We learned that, “Yon bel ‘bonjou’ se paspo ou.” (A beautiful “hello” is your passport!) We spent two days in Bon Repos, an hour outside the city painting a church inside and out as well as some office space, , resurfacing the chalkboards in the school, distributing school supplies, teaching two classes how to make “God’s Eyes” , attempting to play soccer with 250 excited students, and generally feeling very welcomed by our Haitian hosts. Things are not easy or convenient in Haiti….”Deye mon, gen mon” (“Beyond mountains are mountains.”) There is always another challenge to face. But we did learn that “Men anpil chay pa lou.” “Many hands make light work.” (And I thought my mother invented that!! )

We also learned that things in Haiti don’t necessarily happen on OUR timetable! “Piti, piti zwazo fe nich li.” Be patient. “Little by little the bird builds its nest.”

The students shared some of what we experienced in worship on Sunday, May 3, incorporating the hymns we sang and the scripture we read while in Haiti. It was a deeply moving experience I think for all of us and one we will not soon forget.

Have to close with my new favorite Haitian proverb: “Fanm se kajou: plis li vye, plis li bon.” (“A woman is like mahoghany: the older she is, the better she is!”) That one’s a keeper!!!

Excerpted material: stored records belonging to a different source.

(** * rpg_vampire: world graph, persistence codec and combat engine

    A shallow embedding of the Python sources [rpg/attackable.py],
    [rpg/door.py], [rpg/room.py] and [rpg/io_utils.py].

    Python objects live in a store ([heap]); a reference is the index of
    the object in the store, so that aliasing (a door listed by two rooms,
    an enemy held both by a room's list and by the combat loop) is kept.
    Methods are state transformers that may raise.  Console output is not
    part of the model; the calls an f-string makes ([get_name], [inspect])
    are kept because they can raise. *)

From Stdlib Require Import ZArith String List Lia Bool.
From Stdlib Require Import Floats.SpecFloat.
From stdpp Require Import base option list strings gmap pretty.

Open Scope string_scope.
Open Scope list_scope.
Open Scope Z_scope.

(** ** Exceptions and outcomes *)

Inductive exn :=
| AttributeError
| KeyError (key : string)
| ValueError
| ValidationError
| OverflowError
| IllFormedStore.
(** [IllFormedStore] is the one outcome that is not a Python exception: a
    reference that is not in the store, or a list item of a class other
    than the one the list is declared for.  No run of the program gets
    there. *)

Inductive outcome (A : Type) :=
| Ok (a : A)
| Raise (e : exn).
Arguments Ok {A} a.
Arguments Raise {A} e.

(** ** The object store *)

Abbreviation addr := nat (only parsing).
Abbreviation ref := (option nat) (only parsing).  (* [None] is Python's None *)

Record NPC := mkNPC { description : string }.

Record Enemy := mkEnemy {
  enemy_description : string;
  enemy_health : Z;
  enemy_damage : Z }.

Record Wizard := mkWizard {
  wizard_description : string;
  bonus_damage : Z;
  healing_power : Z }.

Record Door := mkDoor {
  door_description : string;
  connected_room : ref;
  opposite_room : ref }.

Record Room := mkRoom {
  room_description : string;
  doors : list addr;
  npcs : list addr;
  room_id : Z }.

Record Player := mkPlayer {
  name : string;
  current_room : ref;
  player_health : Z;
  player_damage : Z }.

Inductive obj :=
| ONPC (n : NPC)
| OEnemy (e : Enemy)
| OWizard (z : Wizard)
| ODoor (d : Door)
| ORoom (r : Room)
| OPlayer (p : Player).

Abbreviation heap := (list obj) (only parsing).

(** [random.randint] and [Scanner.read_int] read from the outside world:
    [rand] is the sequence of raw draws of the generator and [stdin] the
    sequence of integers typed by the user, each with its cursor. *)
Record World := mkWorld {
  objects : heap;
  rand : nat -> Z;
  rand_pos : nat;
  stdin : nat -> Z;
  stdin_pos : nat }.

Definition with_objects (h : heap) (w : World) : World :=
  mkWorld h (rand w) (rand_pos w) (stdin w) (stdin_pos w).

(** ** The monad of methods: state and exceptions *)

Definition M (A : Type) : Type := World -> outcome A * World.

Definition ret {A} (a : A) : M A := fun w => (Ok a, w).

Definition raise {A} (e : exn) : M A := fun w => (Raise e, w).

Definition bind {A B} (m : M A) (k : A -> M B) : M B :=
  fun w =>
    match m w with
    | (Ok a, w') => k a w'
    | (Raise e, w') => (Raise e, w')
    end.

Notation "'let*' x ':=' m 'in' k" := (bind m (fun x => k))
  (at level 10, x name, m at level 100, k at level 200).
Notation "'run' m 'then' k" := (bind m (fun _ => k))
  (at level 10, m at level 100, k at level 200).

Definition lift {A} (o : outcome A) : M A := fun w => (o, w).

(** [for x in l: body x] *)
Fixpoint for_each {A} (l : list A) (body : A -> M unit) : M unit :=
  match l with
  | [] => ret tt
  | x :: l' => run body x then for_each l' body
  end.

(** [[f x for x in l]] *)
Fixpoint map_M {A B} (f : A -> M B) (l : list A) : M (list B) :=
  match l with
  | [] => ret []
  | x :: l' => let* y := f x in let* ys := map_M f l' in ret (y :: ys)
  end.

(** Object creation: the new object gets the next free index. *)
Definition alloc (o : obj) : M addr :=
  fun w => (Ok (List.length (objects w)), with_objects (objects w ++ [o]) w).

(** Following a reference; an attribute of None does not exist. *)
Definition deref (r : ref) : M obj :=
  fun w =>
    match r with
    | None => (Raise AttributeError, w)
    | Some a =>
        match objects w !! a with
        | Some o => (Ok o, w)
        | None => (Raise IllFormedStore, w)
        end
    end.

Definition store (a : addr) (o : obj) : M unit :=
  fun w => (Ok tt, with_objects (<[a := o]> (objects w)) w).

(** [id(x)]: the index of the object; None has an identity of its own,
    different from that of every object of the store. *)
Definition id (r : ref) : Z :=
  match r with
  | Some a => Z.of_nat a
  | None => -1
  end.

(** ** Python numbers used by the combat rule *)

Module PyFloat.
(** IEEE 754 binary64, as specified by [SpecFloat]. *)
Definition prec : Z := 53.
Definition emax : Z := 1024.

(** [float(n)] for an int: round to nearest even, OverflowError when the
    result is not finite. *)
Definition of_int (n : Z) : outcome spec_float :=
  match binary_normalize prec emax n 0 false with
  | S754_infinity _ => Raise OverflowError
  | f => Ok f
  end.

Definition mul : spec_float -> spec_float -> spec_float := SFmul prec emax.

(** The literal [0.8], that is 0x1.999999999999ap-1. *)
Definition lit_0_8 : spec_float := S754_finite false 7205759403792794 (-53).

(** [int(x)]: truncation toward zero. *)
Definition to_int (x : spec_float) : outcome Z :=
  match x with
  | S754_zero _ => Ok 0
  | S754_finite s m e =>
      Ok (cond_Zopp s (if 0 <=? e then Zpos m * 2 ^ e else Zpos m / 2 ^ (- e)))
  | S754_infinity _ => Raise OverflowError
  | S754_nan => Raise ValueError
  end.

CONASPEH Congress June 9-11

On Sunday, June 8, Mark Pohlman, Julie Pohlman, Mary Friedman, and Pauline Bassett (from First Churches Northampton) will be traveling to Port-au-Prince, Haiti for the congress of churches supporting CONASPEH, the National Spiritual Council of Churches of Haiti. Representatives from Global Ministries and other U.C.C. and Disciples of Christ churches in the U.S. will also attend the congress with our Haitian partners. The group will be bringing school supply kits donated by the fifth grade students at Blueberry Hill School. The students heard about Haiti and the CONASPEH school during a program at the school on Thursday, May 22. Mary Friedman presented a power point and shared her experiences and crafts from Haiti with the students. The group also hopes to take the money from our church’s Haiti Scholarship Fund Drive to Director Patrick Villiers when they go.

Farewell to CONASPEH

Our last day at CONASPEH was yesterday.  Our group was treated to a lovely brunch after our evaluation session.  It was Fred’s birthday and our hosts even had a cake for him!  We loved seeing familiar faces such as Porcena, a high school student whom I first met when she was in grade 6.  She is a scholarship student who is very artistic and she showed us some of her drawings. She helped to design and paint our Haiti banner in Bailey Hall.

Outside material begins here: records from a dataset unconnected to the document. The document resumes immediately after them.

(** Every group returned has at least one host, provided the reserved role,
    when present, is not mapped to the empty list. *)
Lemma create_patch_groups_nonempty (hosts_by_role : list (str * list str)) :
  Dict.get sharddb hosts_by_role ≠ Some [] →
  Forall (λ kg, kg.2 ≠ []) (create_patch_groups hosts_by_role).
Proof.
  intros Hsh. unfold create_patch_groups, place_sharddb, dd_extend.
  pose proof (round_robin_nonempty (non_sharddb_roles hosts_by_role)) as Hrr.
  destruct (Dict.get sharddb hosts_by_role) as [sh|]; [|done].
  assert (sh ≠ []) as Hne by congruence.
  case_decide as Hlen.
  - apply (Forall_update (λ g, g ≠ [])); [done| |done].
    intros v _ E%app_eq_nil. by destruct E.
  - assert (2 ≤ length sh) as Hlen2.
    { destruct sh as [|? [|? ?]]; simpl in *; [done | done | lia]. }
    assert (1 ≤ length sh `div` 2) as Hmid1.
    { change 1 with (2 `div` 2). apply Nat.Div0.div_le_mono. exact Hlen2. }
    assert (length sh `div` 2 < length sh) as Hmid2 by (apply Nat.div_lt; lia).
    assert (drop (length sh `div` 2) sh ≠ []) as Hdrop.
    { intros E. apply (f_equal length) in E. rewrite length_drop in E.
      cbn [length] in E. lia. }
    assert (take (length sh `div` 2) sh ≠ []) as Htake.
    { intros E. apply (f_equal length) in E. rewrite length_take in E.
      cbn [length] in E. lia. }
    assert (∀ hs v : list str, hs ≠ [] → v ++ hs ≠ []) as Happ.
    { intros hs v Hhs E%app_eq_nil. by destruct E. }
    apply (Forall_update (λ g, g ≠ [])); [by apply Happ | by auto |].
    apply (Forall_update (λ g, g ≠ [])); [by apply Happ | by auto | done].
Qed.

(** The group names are always [pg1 .. pgK] for some [K], without gaps
    (in some order: the reserved role may create [pg2] before [pg1]). *)
Lemma create_patch_groups_keys_contiguous (hosts_by_role : list (str * list str)) :
  ∃ K, Dict.keys (create_patch_groups hosts_by_role) ≡ₚ (λ i, pg (i + 1)) <$> seq 0 K.
Proof.
  unfold create_patch_groups, place_sharddb, dd_extend.
  set (roles := non_sharddb_roles hosts_by_role).
  assert (∀ k : str, k ∈ Dict.keys (round_robin roles)
                     ↔ ∃ i, i < max_hosts roles ∧ k = pg (i + 1)) as Hkeys.
  { intros k. rewrite round_robin_dealt, dealt_keys, list_elem_of_fmap.
    split.
    - intros (i & -> & Hi%elem_of_seq). exists i. split; [lia | done].
    - intros (i & Hi & ->). exists i. split; [done|]. apply elem_of_seq. lia. }
  pose proof (dealt_keys roles (max_hosts roles)) as Hk.
  rewrite <- round_robin_dealt in Hk.
  destruct (Dict.get sharddb hosts_by_role) as [sh|]; [|by exists (max_hosts roles); rewrite Hk].
  case_decide.
  - rewrite DictFacts.keys_update. case_decide as Hin.
    + exists (max_hosts roles). by rewrite Hk.
    + exists 1. assert (max_hosts roles = 0) as E.
      { destruct (max_hosts roles) eqn:E; [done|]. exfalso. apply Hin, Hkeys.
        exists 0. split; [lia | done]. }
      rewrite Hk, E. done.
  - rewrite !DictFacts.keys_update.
    destruct (decide (lit "pg2" ∈ Dict.keys (round_robin roles))) as [Hin2|Hni2].
    + apply Hkeys in Hin2 as (i & Hi & E). rewrite <- pg_2 in E. apply pg_inj in E.
      rewrite decide_True.
      * exists (max_hosts roles). by rewrite Hk.
      * apply Hkeys. exists 0. split; [lia | done].
    + assert (max_hosts roles ≤ 1) as Hle.
      { destruct (decide (max_hosts roles ≤ 1)); [done|]. exfalso. apply Hni2, Hkeys.
        exists 1. split; [lia | done]. }
      exists 2. rewrite Hk. case_decide as Hin1.
      * apply elem_of_app in Hin1 as [Hin1|Hin1].
        -- apply list_elem_of_fmap in Hin1 as (i & E & Hi). rewrite <- pg_1 in E.
           apply pg_inj in E. apply elem_of_seq in Hi.
           assert (max_hosts roles = 1) as -> by lia. done.
        -- apply list_elem_of_singleton in Hin1. by apply lit_pg1_ne_pg2 in Hin1.
      * assert (max_hosts roles = 0) as ->.
        { destruct (max_hosts roles) eqn:E; [done|]. exfalso. apply Hin1.
          apply elem_of_app. left. apply list_elem_of_fmap. exists 0.
          split; [done|]. apply elem_of_seq. lia. }
        simpl. apply perm_swap.
Qed.

(** An empty role map gives no group. *)
Lemma create_patch_groups_empty : create_patch_groups [] = [].
Proof. reflexivity. Qed.

(** A reserved role mapped to the empty list takes the split branch
    ([len != 1]): [patch_groups["pg2"]] and [patch_groups["pg1"]] are looked
    up on the [defaultdict], which creates both with no host, and both are
    returned: groups are present that have no host. *)
Lemma create_patch_groups_empty_sharddb_counterexample :
  let hosts_by_role := [(sharddb, [] : list str)] in
  create_patch_groups hosts_by_role = [(lit "pg2", []); (lit "pg1", [])]
  ∧ (lit "pg2", []) ∈ create_patch_groups hosts_by_role
  ∧ create_patch_groups [(lit "web", [lit "a"]); (sharddb, [])]
    = [(lit "pg1", [lit "a"]); (lit "pg2", [])].
Proof.
  intros hosts_by_role.
  split; [vm_compute; reflexivity|]. split; [|vm_compute; reflexivity].
  decide_by_compute.
Qed.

Bishops of CONSPEH Support One Another

Yesterday afternoon we were able to sit in on a session of sharing and support among the leaders of CONASPEH.  Pastor Fred Morton  has been in dialogue with them this week to gain a better understanding of the challenges they all face in their ministries.  This session was especially poignant in that Pastor Francois Villiers described her experience of preaching a sermon the week after she had buried their 12 year old son Demetress last March after his kidnapping and murder.

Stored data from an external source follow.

(* ===== verification/_CoqProject ===== *)
-Q . S2P
Prelude.v
Utf8.v
Btree.v
Block.v
Bio.v
FreeMap.v
Inode.v
InodeLayout.v
FileMap.v
InodeOps.v
InodeAlloc.v
InodeWrite.v
InodeProofs.v
Directory.v
File.v
Filesys.v
DirProofs.v
InodeLife.v
Memory.v
Palloc.v
Thread.v
Sync.v
SchedProofs.v
Machine.v
SchedTotal.v
TimerProofs.v
Pipe.v
Fd.v
Malloc.v
Pagedir.v
Log.v
Swap.v
Vm.v
Elf.v
Spaces.v
NewSpace.v
FrameTable.v
VmMem.v
VmDisk.v
VmInv.v
VmEvict.v
VmLoad.v
VmFault.v
VmDemo.v
VmClaims.v
ElfProofs.v
Loader.v
Adopt.v
LoaderStack.v
LoaderArgs.v
LoaderSetup.v
LoadProgram.v
LoadDemand.v
LoadClaims.v
Input.v
Keyboard.v
Vga.v
VgaProofs.v
Proc.v
Wait.v
Mkdisk.v
MkBuild.v
MkImage.v
Process.v
Syscall.v
UserMem.v
SysArgs.v
SysClaims.v
UserHeap.v
UserLib.v
Ports.v
Idt.v
Ide.v
IdeProofs.v
Paging.v
Serial.v
Timer.v
Fork.v
Start.v
Boot.v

Bishop Jean-Baptiste told the story of when his wife died.  It was clear that these two people understood the burden of grief born by each other and felt the presence of God in their suffering.  This mutual support is so vital to these people who serve their respective congregations in so many ways,  They are the teachers, preachers, counselors, social workers. . . the glue that holds their communities together.  We are in awe of their responsibilities and commitment.  They are people of great faith!